Um trabalhador de Montes Claros, em Minas Gerais, terá direito a uma indenização de R$ 10 mil por danos morais após ter sido obrigado a trabalhar durante o período de licença-paternidade. A decisão foi tomada pela Quinta Turma do Tribunal Regional do Trabalho de Minas Gerais (TRT-MG) e divulgada nesta sexta-feira (9 de agosto).
O caso veio à tona após a apresentação de um e-mail no qual o funcionário informava sobre a compensação dos dias trabalhados durante a licença, uma situação confirmada pela sua supervisora. Apesar da empresa ter alegado que o trabalhador ocupava um cargo de confiança e, por isso, teria liberdade para compensar as horas trabalhadas, a justiça entendeu que a licença-paternidade é um direito garantido por lei e não pode ser negociado.

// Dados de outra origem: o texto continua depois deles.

(** Removing the [allList] node of a thread that is on no other list. *)
Lemma kwf_drop : kwf {[t]} ∅ k Q -> ex Q t ->
  free_node Q (NT t) -> free_node Q (NTm t) ->
  kwf ∅ ∅ (upd_lk (fun L => rt_list_remove L (NA t)) k) (q_del Q (NA t)).
Proof.
  intros HW Ht HT HTm.
  assert (Hl : live Q NAll = true) by by eapply live_all.
  destruct (qwf_del (lk k) Q (NA t)) as (Hq & _ & Hk); [apply HW|left; by exists NAll|].
  assert (Hex : forall u, ex (q_del Q (NA t)) u <-> u ≠ t /\ ex Q u).
  { intros u. unfold ex. rewrite elem_of_q_del. split; intros [H1 H2]; split; congruence. }
  pose proof (moved_del (NA t) Q) as HM.
  cbn [lk thr rt_thread_ready_priority_group upd_lk]. split.
  - done.
  - intros h Hh. by apply HW.
  - intros p. apply HW.
  - intros n [_ Hn]%elem_of_q_del. by eapply W_all.
  - intros n [_ Hn]%elem_of_q_del. destruct (W_timers _ _ _ _ _ _ HW n Hn) as (u & -> & Hu).
    exists u. rewrite Hex. split_and!; [done| |done]. intros ->.
    apply (HTm NTimers); [by apply HW|done].
  - intros h n Hh Hm [_ Hn]%elem_of_q_del.
    destruct (W_home _ _ _ _ _ _ HW h n Hh Hm Hn) as (u & -> & Hu). exists u.
    rewrite Hex. split_and!; [done| |done]. intros ->. by apply (HT h).
  - intros u [_ Hu]%Hex. by apply HW.
  - eapply group_same; [apply HW|]. intros p Hp. rewrite q_del_same; [done|].
    intros Hi. assert (Hr : live Q (NReady p) = true) by (apply HW; simpl; lia).
    by pose proof (qwf_disj _ _ (W_q _ _ _ _ _ _ HW) _ _ _ Hr Hl Hi Ht).
  - intros u [Hne Hu]%Hex. eapply moved_linked; [exact HM|done| |by apply HW]. auto.
  - intros u [Hne Hu]%Hex. eapply moved_timer_ok; [exact HM|done| |by apply HW]. auto.
  - intros u [Hne Hu]%Hex _. eapply moved_status_ok; [exact HM|done|]. apply HW; [done|].
    by rewrite elem_of_singleton.
Qed.

End Drop.

Section Reclaim.
Context (k : kernel) (Q : queues) (t : Z).

Definition reclaim_queues : queues := q_del (q_del Q (NT t)) (NA t).
Definition reclaimed : kernel :=
  upd_lk (fun L => rt_list_remove L (NA t)) (upd_lk (fun L => rt_list_remove L (NT t)) k).

Lemma reclaim_good : kgood ∅ k Q -> NT t ∈ Q NDead ->
  statu_of k (rt_current_thread k) ≠ RT_THREAD_CLOSE ->
  kgood ∅ reclaimed reclaim_queues /\ ex Q t /\ statu_of k t = RT_THREAD_CLOSE.
Proof.
  intros [HW HC HS] Hd Hcur. pose proof (W_live _ _ _ _ _ _ HW NDead eq_refl) as Hl.
  destruct (W_home _ _ _ _ _ _ HW NDead (NT t) Hl eq_refl Hd) as (u & [= <-] & Ht).
  assert (Hs : statu_of k t = RT_THREAD_CLOSE /\ flag (timer_of k t) = RT_TIMER_FLAG_NO_ACTIVATED).
  { pose proof (W_status _ _ _ _ _ _ HW t Ht (not_elem_of_empty t)) as H.
    unfold status_ok, statu_of, timer_idle, timer_of in *.
    destruct (statu (thr k t)); try done.
    - destruct H as [H _].
      pose proof (live_ready ∅ k Q HW _ (proj1 (W_prio _ _ _ _ _ _ HW t Ht))) as Hr.
      by pose proof (qwf_disj _ _ (W_q _ _ _ _ _ _ HW) _ _ _ Hr Hl H Hd).
    - by specialize (H _ Hl Hd).
    - by destruct (H NDead).
    - destruct H as [H _]. by destruct (H NDead).
    - destruct H as [_ [H|H]]; [by apply not_elem_of_empty in H|done]. }
  destruct Hs as [Hs Hfl]. split_and!; [|done|done].
  assert (HTm : free_node Q (NTm t)).
  { destruct (W_timer _ _ _ _ _ _ HW t Ht) as [[[Hb|Hb] _]|(_ & ? & _)]; [| |done].
    - by apply not_elem_of_empty in Hb.
    - unfold timer_of in Hfl. rewrite Hfl in Hb. done. }
  assert (HW1 : kwf {[t]} ∅ (upd_lk (fun L => rt_list_remove L (NT t)) k) (q_del Q (NT t))).
  { apply kwf_unlink; [|done|sets|].
    - eapply kwf_weaken; [..|exact HW]; sets.
    - intros p Hp Hi. by pose proof (qwf_disj _ _ (W_q _ _ _ _ _ _ HW) _ _ _ Hl Hp Hd Hi). }
  assert (Hex : forall u, ex reclaim_queues u <-> u ≠ t /\ ex Q u).
  { intros u. unfold reclaim_queues, ex. rewrite !elem_of_q_del.
    split; [intros (H1 & _ & H2); split; congruence|intros [H1 H2]; split_and!; congruence]. }
  split.
  - apply kwf_drop; [exact HW1|by rewrite ex_del_T|apply free_q_del|].
    eapply moved_free; [apply moved_del|done|done].
  - destruct HC as (H1 & H2 & H3). unfold kcur.
    destruct (upd_lk_fields (fun L => rt_list_remove L (NA t))
                (upd_lk (fun L => rt_list_remove L (NT t)) k)) as (ET & EC & _).
    fold reclaimed in ET, EC. unfold statu_of in *. rewrite EC, ET. simpl.
    rewrite Hex. split_and!; [congruence|done|done|].
    intros u [Hne Hu]%Hex. auto.
  - intros u [_ Hu]%Hex. by rewrite <- (HS u Hu).
Qed.
End Reclaim.
(* ===== verification/System.v ===== *)
(** * The kernel as a transition system

    One step is one call of a kernel routine from the running thread or one event of
    an interrupt.  A configuration names, besides the kernel's memory, the list heads
    that were initialised and the threads that exist.  The invariant [sys_inv] holds
    in every reachable configuration. *)

From S2P Require Import Prelude Bits RtList Kernel KernelInv Sched ThreadOps Lifecycle Ipc IpcInv Mailbox.

Record config := Cfg { lv : node -> bool; ths : gset Z; kn : kernel }.

Definition open_head (l : node -> bool) (h : node) : node -> bool := fupd l h true.

(** From some fuel on. *)
Definition eventually (P : nat -> Prop) : Prop := exists n, forall fuel, (n <= fuel)%nat -> P fuel.

(** A successful [thread_join_init]: the record in a block [t] of the heap, the stack
    large enough for the first frame. *)
Inductive creates (t : Z) (k : kernel) : kernel -> Prop :=
  | creates_intro status gp texit nm ident fn userdata stack stackSize priority runtick :
      0 <= priority < RT_THREAD_PRIORITY_MAX -> t ≠ NULL ->
      0 < stack -> 156 < stackSize -> stack + stackSize < 2 ^ 32 ->
      creates t k (enlist t (upd_thr t (fun _ =>
        new_thread status gp texit nm ident fn userdata stack stackSize priority runtick) k)).

(** The condition under which a thread may give the processor up: another one is ready to
    take it.  The kernel does not check it; without it [rt_schedule] comes back to the
    caller although it is marked asleep, closed or waiting (KernelSpec.v,
    [idle_alone_hangs]). *)
Definition another_ready (k : kernel) : Prop := rt_thread_ready_priority_group k ≠ 0.

(** The calls and events, with what is asked of the callers: clock interrupts come between
    [rt_interrupt_enter] and [rt_interrupt_leave]; a thread sleeps, exits or waits for a
    semaphore only while another one is ready; a thread kills others (one that kills
    itself does what [rt_thread_exit] does); threads and semaphores that are named exist,
    and new ones do not. *)
Inductive kstep : config -> config -> Prop :=
  | st_enter l T k : kstep (Cfg l T k) (Cfg l T (rt_interrupt_enter k))
  | st_leave l T k : kstep (Cfg l T k) (Cfg l T (rt_interrupt_leave k))
  | st_tick l T k k' : rt_interrupt_nest k ≠ 0 ->
      eventually (fun fuel => came_back (sys_tick_handler fuel k) k') ->
      kstep (Cfg l T k) (Cfg l T k')
  | st_yield l T k k' : r_kernel (rt_schedule k) = Some k' ->
      kstep (Cfg l T k) (Cfg l T k')
  | st_sleep l T k k' tick : another_ready k ->
      r_kernel (rt_thread_sleep tick k) = Some k' -> kstep (Cfg l T k) (Cfg l T k')
  | st_exit l T k k' : another_ready k ->
      r_kernel (rt_thread_exit k) = Some k' -> kstep (Cfg l T k) (Cfg l T k')
  | st_resume l T k t : t ∈ T ->
      kstep (Cfg l T k) (Cfg l T (snd (rt_thread_resume t k)))
  | st_kill l T k t : t ∈ T -> t ≠ rt_current_thread k ->
      kstep (Cfg l T k) (Cfg l T (close_thread t k))
  | st_create l T k t k' : t ∉ T -> creates t k k' ->
      kstep (Cfg l T k) (Cfg l ({[t]} ∪ T) k')
  | st_sem_init l T k s v : l (NSem s) = false ->
      kstep (Cfg l T k) (Cfg (open_head l (NSem s)) T (snd (rt_sem_init s v k)))
  | st_sem_take l T k s time ret k' : l (NSem s) = true -> rt_sem_take s time k = IDone ret k' ->
      kstep (Cfg l T k) (Cfg l T k')
  | st_sem_wait l T k s time r ret k' : l (NSem s) = true -> another_ready k ->
      rt_sem_take s time k = ISched r ret -> r_kernel r = Some k' ->
      kstep (Cfg l T k) (Cfg l T k')
  | st_sem_post l T k s ret k' : l (NSem s) = true ->
      rt_sem_release s k = IDone ret k' -> kstep (Cfg l T k) (Cfg l T k')
  | st_sem_handoff l T k s r ret k' : l (NSem s) = true ->
      rt_sem_release s k = ISched r ret -> r_kernel r = Some k' ->
      kstep (Cfg l T k) (Cfg l T k').

(** The set-up before the first thread runs. *)
Inductive boots : gset Z -> kernel -> Prop :=
  | bt_init k : rt_current_thread k = NULL -> boots ∅ (thread_init k)
  | bt_create T k t k' : boots T k -> t ∉ T -> creates t k k' -> boots ({[t]} ∪ T) k'.

Inductive ksteps : config -> config -> Prop :=
  | ks_refl c : ksteps c c
  | ks_step c1 c2 c3 : ksteps c1 c2 -> kstep c2 c3 -> ksteps c1 c3.

(** ** The invariant *)

(** A semaphore with a free unit has no waiter. *)
Definition sems_ok (k : kernel) (Q : queues) : Prop :=
  forall s, live Q (NSem s) = true ->
    0 <= sem_value k s < 2 ^ 16 /\ (sem_value k s ≠ 0 -> Q (NSem s) = []).

Record sys_inv (c : config) (Q : queues) : Prop := {
  si_good : kgood ∅ (kn c) Q;
  si_run : running (kn c);
  si_live : forall h, live Q h = lv c h;
  si_ths : forall t, ex Q t <-> t ∈ ths c;
  si_sem : sems_ok (kn c) Q;
  si_null : NULL ∉ ths c }.

(** The waiting lists may shrink. *)
Lemma sems_shrink (k : kernel) (Q : queues) (k' : kernel) (Q' : queues) :
  sems_ok k Q -> (forall h, live Q' h = live Q h) -> sem_value k' = sem_value k ->
  (forall s n, live Q (NSem s) = true -> n ∈ Q' (NSem s) -> n ∈ Q (NSem s)) ->
  sems_ok k' Q'.
Proof.
  intros HS Hl Hv Hn s Hs. rewrite Hl in Hs. rewrite Hv. destruct (HS s Hs) as [H1 H2].
  split; [done|]. intros Hz. specialize (H2 Hz).
  destruct (Q' (NSem s)) as [|n r] eqn:E; [done|]. exfalso.
  assert (Hi : n ∈ Q (NSem s)) by (apply Hn; [done|rewrite E; apply list_elem_of_here]).
  rewrite H2 in Hi. by apply elem_of_nil in Hi.
Qed.

Lemma ex_fresh (k : kernel) (Q : queues) (t : Z) : kwf ∅ ∅ k Q -> ~ ex Q t -> fresh Q t.
Proof.
  intros HW Hx.
  assert (Hcase : forall n, n = NA t \/ n = NT t \/ n = NTm t -> free_node Q n).
  { intros n Hn h Hh Hi. pose proof (qwf_live _ _ (W_q _ _ _ _ _ _ HW) h Hh) as Hhead.
    destruct (is_home h) eqn:Eh.
    - destruct (W_home _ _ _ _ _ _ HW h n Hh Eh Hi) as (u & -> & Hu).
      destruct Hn as [?|[E|?]]; [done| |done]. injection E as ->. done.
    - destruct h; try done.
      + destruct (W_all _ _ _ _ _ _ HW n Hi) as [u ->].
        destruct Hn as [E|[?|?]]; [|done|done]. injection E as ->. done.
      + destruct (W_timers _ _ _ _ _ _ HW n Hi) as (u & -> & Hu).
        destruct Hn as [?|[?|E]]; [done|done|]. injection E as ->. done. }
  split_and!; apply Hcase; auto.
Qed.

(** A change of the kernel that the scheduler or an interrupt makes. *)
Lemma sys_quiet (c : config) (Q : queues) (k' : kernel) (Q' : queues) :
  sys_inv c Q -> kgood ∅ k' Q' -> quiet (kn c) Q k' Q' ->
  sys_inv (Cfg (lv c) (ths c) k') Q'.
Proof.
  intros [HG HR HL HT HS HN] HG' [Q1 Q2 _ _ Q5 _ Q7 Q8]. split; simpl; [done|by apply Q8| | | |done].
  - intros h. rewrite Q1. apply HL.
  - intros t. unfold ex. rewrite Q2. apply HT.
  - apply (sems_shrink (kn c) Q); [done|by intros; rewrite Q1|done|].
    intros s n Hl. by apply Q7.
Qed.

(** The scheduler after a critical section that gave the running thread up or woke
    another one. *)
Lemma sys_sched (c : config) (k1 : kernel) (Q1 : queues) (k' : kernel) :
  kgood ∅ k1 Q1 -> (running k1 \/ rt_thread_ready_priority_group k1 ≠ 0) ->
  (forall h, live Q1 h = lv c h) -> (forall t, ex Q1 t <-> t ∈ ths c) -> sems_ok k1 Q1 ->
  NULL ∉ ths c -> r_kernel (rt_schedule k1) = Some k' ->
  exists Q', sys_inv (Cfg (lv c) (ths c) k') Q'.
Proof.
  intros HG Hrun HL HT HS HN Er.
  destruct (quiet_sched ∅ k1 Q1 HG) as (k2 & Q2 & Er2 & HG2 & _ & [A1 A2 _ _ A5 _ A7 A8] & _ & Hrun2).
  rewrite Er in Er2. injection Er2 as <-. exists Q2. split; simpl; [done| | | | |done].
  - destruct Hrun; auto.
  - intros h. rewrite A1. apply HL.
  - intros t. unfold ex. rewrite A2. apply HT.
  - apply (sems_shrink k1 Q1); [done|by intros; rewrite A1|done|].
    intros s n Hl. by apply A7.
Qed.

(** The running thread is on no list of threads. *)
Lemma running_free (k : kernel) (Q : queues) : kgood ∅ k Q -> running k ->
  free_node Q (NT (rt_current_thread k)).
Proof.
  intros [HW (Hc & _) _] Hr.
  pose proof (W_status _ _ _ _ _ _ HW _ Hc (not_elem_of_empty _)) as Hs.
  unfold status_ok, running, statu_of in *. rewrite Hr in Hs. apply Hs.
Qed.

Lemma ready_order_ext (Q Q' : queues) :
  (forall p, 0 <= p < RT_THREAD_PRIORITY_MAX -> Q' (NReady p) = Q (NReady p)) ->
  ready_order Q' = ready_order Q.
Proof.
  intros H. unfold ready_order. rewrite !flat_map_concat_map. f_equal.
  apply map_ext_in. intros p Hp%list_elem_of_In%elem_of_seqZ. apply H. lia.
Qed.

Lemma group_nonzero (k k' : kernel) (Q Q' : queues) : kwf ∅ ∅ k Q -> kwf ∅ ∅ k' Q' ->
  (forall p, 0 <= p < RT_THREAD_PRIORITY_MAX -> Q' (NReady p) = Q (NReady p)) ->
  rt_thread_ready_priority_group k ≠ 0 -> rt_thread_ready_priority_group k' ≠ 0.
Proof.
  intros HW HW' H Hg. rewrite (group_zero _ _ _ HW') . rewrite (group_zero _ _ _ HW) in Hg.
  by rewrite (ready_order_ext Q Q' H).
Qed.

(** Taking the running thread and its timer off their lists leaves the ready lists. *)
Section Stops.
Context (k : kernel) (Q : queues) (HG : kgood ∅ k Q) (Hrun : running k).
Let t := rt_current_thread k.
(* ===== verification/Demo.v ===== *)
(** * A small system
    The kernel after [thread_init], the creation of three threads (the idle thread at
    the lowest priority and two at priority 10) and [thread_start]: the concrete
    state at which the theorems on the kernel are instantiated. *)

From S2P Require Import Prelude Bits RtList Kernel KernelInv Sched ThreadOps Lifecycle Ipc IpcInv Mailbox System.

Definition zero_thread : rt_thread :=
  RtThread [] 0 0 0 0 0 0 0 RT_THREAD_INIT 0 0 0 0 0 (RtTimer 0 0 0).

(** Memory before the set-up. *)
Definition demo_memory : kernel :=
  Kernel (Links (fun n => n) (fun n => n)) (fun _ => zero_thread) (fun _ => 0)
    (fun _ => RtMailbox [] 0 0 0 0) NULL 0 0 0 0 true.

Definition demo_record (nm : list Z) (ident stack prio : Z) : rt_thread :=
  new_thread 0x10008400 0x80200000 0x80012340 nm ident 0x80010000 0 stack 2048 prio 5.

Definition demo_add (t ident stack prio : Z) (nm : list Z) (k : kernel) : kernel :=
  enlist t (upd_thr t (fun _ => demo_record nm ident stack prio) k).

Definition IDLE : Z := 0x1000.
Definition THR_A : Z := 0x2000.
Definition THR_B : Z := 0x3000.

Definition demo_idle : kernel := demo_add IDLE 0 0x10000 31 str_idle (thread_init demo_memory).
Definition demo_a : kernel := demo_add THR_A 1 0x20000 10 [97] demo_idle.
Definition demo_boot : kernel := demo_add THR_B 2 0x30000 10 [98] demo_a.

Definition demo_boot_queues : queues :=
  enlist_queues (enlist_queues (enlist_queues boot_queues IDLE 31) THR_A 10) THR_B 10.

(** Thread A runs; B and the idle thread are ready. *)
Definition demo : kernel := started THR_A demo_boot.
Definition demo_queues : queues := q_del demo_boot_queues (NT THR_A).
Definition demo_threads : gset Z := {[THR_B]} ∪ ({[THR_A]} ∪ ({[IDLE]} ∪ ∅)).

Lemma demo_creates (t ident stack prio : Z) (nm : list Z) (k : kernel) :
  0 <= prio < RT_THREAD_PRIORITY_MAX -> t ≠ NULL -> 0 < stack -> stack + 2048 < 2 ^ 32 ->
  creates t k (demo_add t ident stack prio nm k).
Proof. intros. unfold demo_add, demo_record. by constructor. Qed.

Ltac num := unfold RT_THREAD_PRIORITY_MAX, NULL, IDLE, THR_A, THR_B in *; lia.

Lemma demo_boots : boots demo_threads demo_boot.
Proof.
  apply (bt_create _ demo_a); [|set_solver by num|apply demo_creates; num].
  apply (bt_create _ demo_idle); [|set_solver by num|apply demo_creates; num].
  apply (bt_create _ (thread_init demo_memory)); [|set_solver by num|apply demo_creates; num].
  by constructor.
Qed.

(** One creation of the set-up, with the lists named. *)
Lemma demo_add_boot (t ident stack prio : Z) (nm : list Z) (k : kernel) (Q : queues) :
  0 <= prio < RT_THREAD_PRIORITY_MAX -> 0 < stack -> stack + 2048 < 2 ^ 32 ->
  kboot k Q -> ~ ex Q t ->
  kboot (demo_add t ident stack prio nm k) (enlist_queues Q t prio).
Proof.
  intros Hp H1 H3 HB Hx. unfold demo_add, demo_record.
  destruct (new_thread_fields 0x10008400 0x80200000 0x80012340 nm ident 0x80010000 0 stack 2048 prio 5 Hp)
    as (Ep & Em & Es & Ef).
  apply create_boot; try done; [by apply (ex_fresh k Q t (kb_wf _ _ HB))|].
  intros k' E. by eapply (new_thread_stack_ok _ _ _ _ _ _ _ _ _ _ _ k' t H1 _ H3 E).
Unshelve. lia.
Qed.

Lemma not_listed (Q : queues) (t : Z) (l : list node) :
  Q NAll = l -> bool_decide (NA t ∈ l) = false -> ~ ex Q t.
Proof. intros E H. unfold ex. rewrite E. by apply bool_decide_eq_false in H. Qed.

Lemma demo_boot_good : kboot demo_boot demo_boot_queues.
Proof.
  apply demo_add_boot; [num..| |eapply not_listed; vm_compute; reflexivity].
  apply demo_add_boot; [num..| |eapply not_listed; vm_compute; reflexivity].
  apply demo_add_boot; [num..| |eapply not_listed; vm_compute; reflexivity].
  by apply thread_init_boot.
Qed.

Lemma listed (Q : queues) (h n : node) : bool_decide (n ∈ Q h) = true -> n ∈ Q h.
Proof. apply bool_decide_eq_true_1. Qed.

Lemma listed_ex (Q : queues) (t : Z) : bool_decide (NA t ∈ Q NAll) = true -> ex Q t.
Proof. apply listed. Qed.

Definition switch_to (r : sched_result) : option Z :=
  match r with SSwitch _ _ to | SSwitchInt _ _ to => Some to | _ => None end.

Lemma demo_inv : thread_start demo_boot = SSwitch demo NULL THR_A /\
  kgood ∅ demo demo_queues /\ running demo.
Proof.
  assert (Hto : switch_to (thread_start demo_boot) = Some THR_A) by (vm_compute; reflexivity).
  destruct (start_good demo_boot demo_boot_queues demo_boot_good) as (p & to & rest & _ & _ & _ & E & HG & Ec & Es).
  { intros E. vm_compute in E. discriminate. }
  rewrite E in Hto. injection Hto as ->. split_and!; [done|done|].
  unfold running, demo. by rewrite Ec.
Qed.

Lemma demo_good : kgood ∅ demo demo_queues.
Proof. apply demo_inv. Qed.

Lemma demo_running : running demo.
Proof. apply demo_inv. Qed.

Lemma demo_group : rt_thread_ready_priority_group demo ≠ 0.
Proof. intros E. vm_compute in E. discriminate. Qed.

Lemma demo_reach (c : config) : ksteps (Cfg kernel_head demo_threads demo) c -> reachable c.
Proof.
  intros H. apply (reach c demo_threads demo_boot THR_A demo demo_boots); [|apply demo_inv|done].
  intros E. vm_compute in E. discriminate.
Qed.

(** A heap that only grows: the block of the next request starts at the counter, as
    long as it ends inside the address space. *)
Definition bump_heap : Allocator Z :=
  {| malloc n h := if (0 <? h) && (h + n <? 2 ^ 32) then Some (h, h + n) else Some (NULL, h);
     free _ h := Some h |}.

Lemma bump_blocks (n h a h' : Z) : @malloc Z bump_heap n h = Some (a, h') -> a ≠ NULL ->
  0 < a /\ a + n < 2 ^ 32.
Proof.
  simpl. destruct ((0 <? h) && (h + n <? 2 ^ 32)) eqn:E; intros E' Hn; simplify_eq. lia.
Qed.

(** The idle thread alone. *)
Definition lone_queues : queues := q_del (enlist_queues boot_queues IDLE 31) (NT IDLE).
Definition lone : kernel := started IDLE demo_idle.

A certidão de nascimento do filho do trabalhador, anexada ao processo, comprovou que ele tinha direito à licença-paternidade no período em questão. Para o desembargador relator Paulo Maurício Ribeiro Pires, a exigência da empresa para que o funcionário trabalhasse durante a licença foi uma violação clara de seus direitos.
A decisão do TRT-MG reforça a importância da garantia dos direitos trabalhistas, especialmente no que diz respeito à licença-paternidade, que visa fortalecer os laços familiares e garantir que os pais possam acompanhar o desenvolvimento de seus filhos nos primeiros momentos de vida.